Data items
-=-=-=-=-

Lemma cstr_take n s : cstr (take n (cstr s)) = take n (cstr s).
Proof.
  revert n. unfold cstr. induction s as [|c s IH]; intros n; [by destruct n|]. cbn [strlen].
  destruct (c =? 0) eqn:E; [by destruct n|]. destruct n; [done|].
  cbn [take strlen]. rewrite E. cbn [take]. by rewrite IH.
Qed.

Lemma restored_op_op op : restored_op (restored_op op) = restored_op op.
Proof. unfold restored_op. by rewrite cstr_take, take_take. Qed.

Lemma u8_u8 v : u8 (u8 v) = u8 v.
Proof. apply u8_small, u8_range. Qed.

Lemma u64_u64 v : u64 (u64 v) = u64 v.
Proof. unfold u64. by rewrite Z.mod_mod by lia. Qed.

Lemma i32_i32 v : i32 (i32 v) = i32 v.
Proof. apply i32_small, i32_range. Qed.

Lemma i64_i64 v : i64 (i64 v) = i64 v.
Proof. unfold i64, to_signed. cbn. case_if; case_if; to_prop; divlia. Qed.

Lemma restored_flags_flags f : restored_flags (restored_flags f) = restored_flags f.
Proof. unfold restored_flags. cbn. by rewrite !u8_u8. Qed.

Lemma restored_set_class n : restored (set_class_node n) = restored n.
Proof. destruct n as [|type token u]; [done|]. by destruct type; try done; destruct u. Qed.

Lemma restored_literal_twice t u :
  restored_literal (restored_literal t u).1 (restored_literal t u).2 = restored_literal t u.
Proof.
  unfold restored_literal. destruct (literal_tag t =? 3) eqn:E3; [done|].
  destruct (literal_tag t =? 4) eqn:E4; [done|].
  destruct u; cbn [fst snd]; rewrite ?E3, ?E4; try done; cbn [literal_tag tok_num Z.eqb Pos.eqb];
    by rewrite ?i32_i32, ?interned_interned, ?u64_u64, ?i64_i64.
Qed.

Lemma map_restored (l : list ASTNode) :
  all (fun x => restored (restored x) = restored x) l ->
  map restored (map restored l) = map restored l.
Proof. induction l as [|x l IH]; cbn; [done|]. intros [-> ?]. f_equal. auto. Qed.

Lemma map_set_class (l : list ASTNode) :
  map set_class_node (map restored (map set_class_node l)) = map set_class_node (map restored l).
Proof. rewrite !map_map. apply map_ext. intros x. by rewrite restored_set_class. Qed.

Lemma map_owned (l : list (option (list Z))) : map owned (map owned l) = map owned l.
Proof. rewrite map_map. apply map_ext, owned_owned. Qed.

Create Rewrite HintDb restore.
#[local] Hint Rewrite owned_owned interned_interned restored_op_op u8_u8 restored_flags_flags
  map_set_class map_owned : restore.

Lemma plain_fields_twice u :
  union_all (fun x => restored (restored x) = restored x) u ->
  plain_fields (union_map restored (plain_fields (union_map restored u)))
    = plain_fields (union_map restored u).
Proof.
  intros H. destruct u; cbn [union_all] in H; destruct_and?; cbn [plain_fields union_map];
    rewrite ?map_restored by assumption; autorewrite with restore;
    rewrite ?map_restored by assumption; congruence.
Qed.

Lemma restored_fields_twice type u :
  union_all (fun x => restored (restored x) = restored x) u ->
  restored_fields type (union_map restored (restored_fields type (union_map restored u)))
    = restored_fields type (union_map restored u).
Proof.
  intros H. pose proof (plain_fields_twice u H) as Hp.
  destruct type; try exact Hp; try reflexivity; destruct u; try exact Hp;
    cbn [restored_fields union_map union_all] in *; destruct_and?; congruence.
Qed.
(* ===== verification/ParseEnds.v ===== *)
(** The parser ends: a logic of total correctness for parsing steps, a measure
    of what is left to read, and the two for every function of the grammar.

    [ends m p Q]: run from [p], the step [m] does not run out of fuel, and if it
    returns, [Q] holds of the result and the new state.  [left p] is about twice
    the number of bytes that are not read. *)

From stdpp Require Import base list strings.
From Stdlib Require Import ZArith Lia SpecFloat Ascii.
From S2P Require Import Prelude.
From S2P Require Import LexText.
From S2P Require Import Lexer.
From S2P Require Import Ast.
From S2P Require Import ParseExpr.
From S2P Require Import ParseStmt.

(** ** Steps that end *)

Definition ends {A} (m : P A) (p : Parser) (Q : A -> Parser -> Prop) : Prop :=
  match m p with Done (a, p') => Q a p' | Crash => True | OutOfFuel => False end.

Lemma ends_bind {A B} (m : P A) (f : A -> P B) p (R : A -> Parser -> Prop) Q :
  ends m p R -> (forall a p', R a p' -> ends (f a) p' Q) -> ends (m ≫= f) p Q.
Proof.
  unfold ends, mbind, P_bind. destruct (m p) as [[a p']| |]; [|done|done]. intros H Hf. by apply Hf.
Qed.

Lemma ends_weaken {A} (m : P A) p (R Q : A -> Parser -> Prop) :
  ends m p R -> (forall a p', R a p' -> Q a p') -> ends m p Q.
Proof. unfold ends. destruct (m p) as [[a p']| |]; auto. Qed.

Lemma ends_ret {A} (a : A) p (Q : A -> Parser -> Prop) : Q a p -> ends (mret a) p Q.
Proof. done. Qed.

(** ** What is left *)

Section Text.

(** The text, and the types of the tokens that are read in it. *)
Context (text : list Z) (found : LRTokType -> Prop).

Hypothesis lexes_found : forall l t l',
  src l = text -> pos_ok l -> has_peek l = false -> lexer_next true l = Some (t, l') ->
  found (t_type t).

(** The token held back is one of the text. *)
Record peek_ok (l : Lexer) : Prop := {
  pk_found : found (t_type (peek l));
  pk_eof : t_type (peek l) = TOK_EOF -> t_start (peek l) = AtSource (src_len l) /\ pos l = src_len l /\
    t_len (peek l) = 0;
  pk_other : t_type (peek l) <> TOK_EOF -> t_type (peek l) <> TOK_ERROR ->
    t_start (peek l) = AtSource (start_of (peek l)) /\ 0 <= start_of (peek l) < pos l
}.

Record wf (p : Parser) : Prop := {
  wf_src : src (lexer p) = text;
  wf_pos : pos_ok (lexer p);
  wf_peek : has_peek (lexer p) = true -> peek_ok (lexer p)
}.

Definition rest (l : Lexer) : Z := 2 * (src_len l - pos l).

Definition left (p : Parser) : Z :=
  let l := lexer p in
  if has_peek l then
    if tok_eqb (t_type (peek l)) TOK_EOF then 0
    else if tok_eqb (t_type (peek l)) TOK_ERROR then rest l + 1
    else 2 * (src_len l - start_of (peek l))
  else rest l.
(** The position of a statement that was given back is the start of its first
    token. *)
Lemma still_at_unread t p p' :
  wf p -> at_tok p t -> wf p' -> has_peek (lexer p') = false -> left p' = left p ->
  still_at t p' = true.
Proof.
  intros Hw [Hk Ht] Hw' Hk' Hl. destruct (left_cases text found p Hw) as (H1 & H2 & [[? _]|[_ H]]); [congruence|].
  rewrite Ht in H. pose proof (wf_peek _ _ _ Hw Hk) as [_ He Ho]. rewrite Ht in He, Ho.
  assert (left p' = rest (lexer p')) as El by (unfold left; by rewrite Hk').
  pose proof (src_len_eq text found p p' Hw Hw') as Es. unfold rest in *. unfold still_at.
  pose proof (wf_pos _ _ _ Hw') as Hp'. unfold pos_ok in Hp'.
  destruct H as [(H & H3 & H4)|[(H & H3)|(H & H3 & H4 & H5)]].
  - destruct (He H) as [-> _]. apply Z.eqb_eq. lia.
  - exfalso. lia.
  - destruct (Ho H H3) as [-> _]. apply Z.eqb_eq. lia.
Qed.

Lemma block_turn_ends st p :
  wf p -> fits p 3 -> has_error p = false -> ends (block_turn self st) p (progress text found p).
Proof.
  intros Hw Hf He. unfold block_turn.
  eapply ends_bind; [apply (lpeek_ends text found lexes_found); exact Hw|]. intros t p1 (L1 & L2 & Ht & _).
  eapply ends_bind; [apply statement_ends; [apply L1|destruct L1; fit]|]. intros stmt p2 (S1 & S2).
  eapply ends_bind; [apply getp_ends|]. intros e ? [-> ->].
  destruct (negb (is_null stmt)) eqn:En; cbn [orb].
  { apply ends_ret. post. destruct S2 as [S2|[S2|(S2 & _)]]; [left; lia|by right|].
    by rewrite S2 in En. }
  destruct (has_error p2) eqn:E2; [apply ends_ret; post|].
  eapply ends_bind; [apply getp_ends|]. intros b ? [-> ->].
  destruct S2 as [S2|[S2|(_ & S2 & S3 & _)]]; [|congruence|].
  - destruct (still_at t p2); auto_ends ltac:(fail).
  - rewrite (still_at_unread t p1 p2); try done; [|apply L1|apply S1].
    eapply ends_bind; [apply (next_ends text found lexes_found), S1|]. intros t' p3 (N1 & N2 & _ & _ & _ & N3).
    destruct (tok_eqb_spec (t_type t') TOK_EOF) as [E3|E3]; apply ends_ret; post.
    left. destruct N3; [done|lia].
Qed.
(** The type of the first item is not one of these. *)
Definition first_not (types : list LRTokType) (its : list item) : Prop :=
  match its with [] => False | it :: _ => item_type it ∉ types end.
(* ===== verification/GrammarExpr.v ===== *)
(** The parser implements the expressions of the grammar: the claim of
    [GrammarSteps.v] for every rule of an expression. *)

From stdpp Require Import base list strings.
From Stdlib Require Import ZArith Lia SpecFloat Ascii.
From S2P Require Import Prelude.
From S2P Require Import BcProgram.
From S2P Require Import LexText.
From S2P Require Import Lexer.
From S2P Require Import LexerPrint.
From S2P Require Import F64.
From S2P Require Import Ast.
From S2P Require Import ParseExpr.
From S2P Require Import ParseStmt.
From S2P Require Import ParseRead.
From S2P Require Import Grammar.
From S2P Require Import GrammarFacts.
From S2P Require Import GrammarSteps.

Section Expressions.

Context (text : list Z).
Abbreviation parses := (parses text).
Abbreviation reads := (reads text).
Abbreviation claim := (claim text).
Abbreviation reads_element := (reads_element text).

(** ** Lists *)

(** After an element. *)
Definition after_element (t : LRTokType) : Prop := t = TOK_COMMA \/ follow 0 t = true.

Lemma after_element_follow t : after_element t -> follow 1 t = true.
Proof. intros [->|H]; [done|]. by apply (follow_weaken 0). Qed.

Lemma after_no_comma t : follow 0 t = true -> tok_eqb t TOK_COMMA = false.
Proof. intros H. by apply (class_not (follow 0)). Qed.

Lemma next_of_list C its ns (sym : symbol) rest :
  list_of C its ns -> (forall its n, C its n -> first_class sym (next_type its) = true) ->
  first_class sym TOK_EOF = false -> first_class sym (next_type (its ++ rest)) = true.
Proof.
  intros H Hc He. destruct H as [its n H|its1 n its2 ns H _]; apply Hc in H.
  - destruct its; [by cbn in H; rewrite He in H|exact H].
  - destruct its1; [by cbn in H; rewrite He in H|exact H].
Qed.
(** [%]: the integer path loses the sign of a zero remainder. *)
Lemma bcv_binop_mod a b x y :
  wf_value a -> wf_value b -> num_value a = Some x -> num_value b = Some y ->
  exists v z, bcv_binop BC_MOD a b = Done v /\ num_value v = Some z /\
              f64_class z = f64_class (fmod x y).
Proof.
  intros Wa Wb Ha Hb.
  assert (exists v z, general_path cast_ub pow alloc_ok BC_MOD a b = Done v /\
            num_value v = Some z /\ f64_class z = f64_class (fmod x y)) as Hg.
  { cbn [general_path]. unfold num2.
    rewrite (bcv_to_number_value a x Ha), (bcv_to_number_value b y Hb). case_if.
    - do 2 eexists. split_and!; [reflexivity..|]. apply SFeqb_class in Hif as [_ Hy].
      destruct y; try discriminate. by destruct x.
    - do 2 eexists. split_and!; [reflexivity|apply bcv_number_value|done]. }
  revert Hg Wa Wb. num_cases a b Ha Hb; cbn [JsOps.bcv_binop float64_path wf_value]; try done.
  match goal with |- context [int32_path _ _ ?x ?y] => generalize x y end.
  cbn [int32_path]. intros i j Hg Wi Wj.
  destruct (Z.eqb_spec j 0) as [Hj|Hj]; [exact Hg|]. cbn [negb].
  do 2 eexists. split_and!; [reflexivity..|].
  replace (if (i =? INT32_MIN) && (j =? -1) then 0 else Z.rem i j) with (Z.rem i j).
  - destruct (Z.eq_dec i 0) as [->|Hi].
    { rewrite Z.rem_0_l by done. by rewrite (f64_of_int j) by auto with lr. }
    rewrite fmod_int by auto with lr. by destruct (Z.eqb_spec (Z.rem i j) 0) as [->|].
  - destruct (Z.eqb_spec i INT32_MIN) as [->|]; [|done].
    by destruct (Z.eqb_spec j (-1)) as [->|].
Qed.
(** The two jumps of a conditional. *)
Lemma emits_branches op lt le c c2 c3 :
  bc_info_operands op = 2 ->
  let j1 := emit_jump realloc_ok (op_byte op) c in
  let j2 := emit_jump realloc_ok (op_byte BC_JUMP) c2 in
  emits lt j1.1 c2 -> emits le (patch_here j1.2 j2.1) c3 ->
  emits (Instr op [zlen (encode lt) + 5] :: lt ++ Instr BC_JUMP [zlen (encode le)] :: le) c
        (patch_here j2.2 c3).
Proof.
  intros Hop j1 j2 Ht He.
  pose proof (emits_app lt [_] _ _ _ Ht (emits_jump BC_JUMP c2 eq_refl)) as Htj. fold j2 in Htj.
  pose proof (emits_forward op _ c j2.1 Hop Htj) as Hf. fold j1 in Hf.
  rewrite zlen_encode_app, zlen_encode_jump in Hf by done.
  change (zlen (encode [])) with 0 in Hf. rewrite Z.add_0_r in Hf.
  pose proof (emits_app _ le _ _ _ Hf He) as [G HT].
  split; [etransitivity; [exact G|apply grows_patch_here]|]. rewrite patch_here_ok.
  intros Hok Hh. pose proof (gr_here _ _ (grows_patch_here j2.2 c3)) as Hm.
  destruct (HT Hok ltac:(lia)) as [F T]. split.
  { cbn [app] in F. rewrite <- app_assoc in F. cbn [app] in F. inversion F as [|? ? ? F']; subst.
    apply Forall_app in F' as [? F']. inversion F'; subst.
    constructor; [done|]. apply Forall_app. split; [done|]. by constructor. }
  intros acc Ta Ha. specialize (T acc Ta Ha).
  assert (c_ok j2.1 = true) as Hok2.
  { pose proof (gr_ok _ _ (emits_grows _ _ _ He) Hok) as H. by rewrite patch_here_ok in H. }
  assert (here j2.1 < 2 ^ 31) as Hh2.
  { pose proof (gr_here _ _ (emits_grows _ _ _ He)).
    pose proof (gr_here _ _ (grows_patch_here j1.2 j2.1)). lia. }
  pose proof (grows_emit_jump (op_byte BC_JUMP) c2) as G2. fold j2 in G2.
  pose proof (emits_app [_] lt _ _ _ (emits_jump op c Hop) Ht) as [_ Hc2].
  destruct Hc2 as [_ T2]; [by apply (gr_ok _ _ G2)|pose proof (gr_here _ _ G2); lia|].
  specialize (T2 acc Ta Ha). unfold j2. rewrite (jump_position BC_JUMP c2 _ eq_refl T2 Hok2).
  set (n := zlen (encode lt) + 5) in *.
  assert (rev ((Instr op [n] :: lt ++ [Instr BC_JUMP [0]]) ++ le) ++ acc
          = rev le ++ Instr BC_JUMP [0] :: rev lt ++ Instr op [n] :: acc) as E.
  { rewrite rev_app_distr. cbn [rev]. rewrite rev_app_distr. cbn [rev].
    by rewrite <- !app_assoc. }
  rewrite E in T.
  change ([Instr op [0]] ++ lt) with (Instr op [0] :: lt).
  assert (zlen (encode (rev (rev (Instr op [0] :: lt) ++ acc)))
          = zlen (encode (rev (rev lt ++ Instr op [n] :: acc)))) as ->.
  { cbn [rev]. rewrite <- app_assoc. cbn [app]. rewrite !rev_app_distr. cbn [rev].
    rewrite !rev_involutive, <- !app_assoc, !zlen_encode_app. cbn [app].
    by rewrite !zlen_encode_jump. }
  pose proof (tracked_here _ _ T) as Eh. rewrite rev_app_distr in Eh. cbn [rev] in Eh.
  rewrite rev_involutive, !zlen_encode_app in Eh.
  match type of Eh with _ = ?a + ?b + _ =>
    assert (0 <= a) by apply zlen_nonneg; assert (0 <= b) by apply zlen_nonneg end.
  destruct (patch_here_tracked (rev le) BC_JUMP (rev lt ++ Instr op [n] :: acc) c3 T Hok eq_refl)
    as [_ T']; rewrite rev_involutive in *; [lia|].
  cbn [rev]. rewrite rev_app_distr. cbn [rev]. by rewrite <- !app_assoc.
Qed.

End Emits.
(* ===== verification/Compile.v ===== *)
(** The expression compiler, [cexpr] of
    [src/src/engine/lr_bytecode_compile.c], on top of the emitter: literals,
    identifiers, operators, short-circuit and conditional expressions,
    assignments and increments of identifiers, sequences, and the factoring of
    [a*b + a*c].

    Members, calls, object and array literals, templates, functions and the
    statements other than the ones below are not modelled.  A node the
    compiler delegates to the tree walker is [AST_DELEGATED]. *)

From stdpp Require Import base list strings.
From Stdlib Require Import ZArith Lia SpecFloat.
From S2P Require Import Prelude.
From S2P Require Import BcProgram.
From S2P Require Import BcEmit.
From S2P Require Import F64.
From S2P Require Import NumText.
From S2P Require Import JsOps.
From S2P Require Import Vm.

(** ** Syntax trees *)

Inductive literal :=
  | LNumber (bits : Z)          (* TOK_NUMBER *)
  | LString (s : option (list Z))
  | LBool (b : bool)
  | LNull
  | LUndefined
  | LOther.                     (* BigInt, RegExp *)

Inductive ASTNode :=
  | AST_NULL                    (* a NULL child *)
  | AST_LITERAL (l : literal)
  | AST_IDENTIFIER (name : option (list Z))
  | AST_BINARY (op : string) (left right : ASTNode)
  | AST_UNARY (op : option string) (prefix : bool) (arg : ASTNode)
  | AST_CONDITIONAL (cond consequent alternate : ASTNode)
  | AST_ASSIGN (op : option string) (target value : ASTNode)
  | AST_SEQUENCE (exprs : list ASTNode)
  | AST_DELEGATED (id : Z).

(** Induction with the hypothesis for every expression of a sequence. *)
Fixpoint node_ind (P : ASTNode -> Prop)
    (Hnull : P AST_NULL) (Hlit : forall l, P (AST_LITERAL l))
    (Hid : forall name, P (AST_IDENTIFIER name))
    (Hbin : forall op l r, P l -> P r -> P (AST_BINARY op l r))
    (Hun : forall op prefix arg, P arg -> P (AST_UNARY op prefix arg))
    (Hcond : forall c t e, P c -> P t -> P e -> P (AST_CONDITIONAL c t e))
    (Hass : forall op t v, P t -> P v -> P (AST_ASSIGN op t v))
    (Hseq : forall es, Forall P es -> P (AST_SEQUENCE es))
    (Hdel : forall id, P (AST_DELEGATED id)) (n : ASTNode) {struct n} : P n :=
  let rec := node_ind P Hnull Hlit Hid Hbin Hun Hcond Hass Hseq Hdel in
  match n with
  | AST_NULL => Hnull
  | AST_LITERAL l => Hlit l
  | AST_IDENTIFIER name => Hid name
  | AST_BINARY op l r => Hbin op l r (rec l) (rec r)
  | AST_UNARY op prefix arg => Hun op prefix arg (rec arg)
  | AST_CONDITIONAL c t e => Hcond c t e (rec c) (rec t) (rec e)
  | AST_ASSIGN op t v => Hass op t v (rec t) (rec v)
  | AST_SEQUENCE es =>
      Hseq es ((fix all (l : list ASTNode) : Forall P l :=
                  match l with
                  | [] => Forall_nil_2 P
                  | e :: l' => Forall_cons_2 P e l' (rec e) (all l')
                  end) es)
  | AST_DELEGATED id => Hdel id
  end.

(** The same, with the hypothesis for the right operand of an assigned binary
    expression, which the fused assignment compiles on its own. *)
Lemma node_ind_right (P : ASTNode -> Prop) :
  P AST_NULL -> (forall l, P (AST_LITERAL l)) -> (forall name, P (AST_IDENTIFIER name)) ->
  (forall op l r, P l -> P r -> P (AST_BINARY op l r)) ->
  (forall op prefix arg, P arg -> P (AST_UNARY op prefix arg)) ->
  (forall c t e, P c -> P t -> P e -> P (AST_CONDITIONAL c t e)) ->
  (forall op t v, P t -> P v -> (forall vop l r, v = AST_BINARY vop l r -> P r) ->
     P (AST_ASSIGN op t v)) ->
  (forall es, Forall P es -> P (AST_SEQUENCE es)) ->
  (forall id, P (AST_DELEGATED id)) -> forall n, P n.
Proof.
  intros H1 H2 H3 H4 H5 H6 H7 H8 H9 n.
  enough (P n /\ forall vop l r, n = AST_BINARY vop l r -> P r) by tauto.
  induction n using node_ind; split; try done; auto.
  - destruct IHn1, IHn2. auto.
  - intros vop l r [= -> -> ->]. tauto.
  - apply H5. tauto.
  - apply H6; tauto.
  - apply H7; tauto.
  - apply H8. eapply Forall_impl; [eassumption|]. by intros ? [? _].
Qed.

-=-=-=-=-

EXERCISE OBJECTIVE -
Return every line holding the word "negb" from the records.

EXERCISE OUTPUT -
  destruct (negb (is_null stmt)) eqn:En; cbn [orb].
  destruct (Z.eqb_spec j 0) as [Hj|Hj]; [exact Hg|]. cbn [negb].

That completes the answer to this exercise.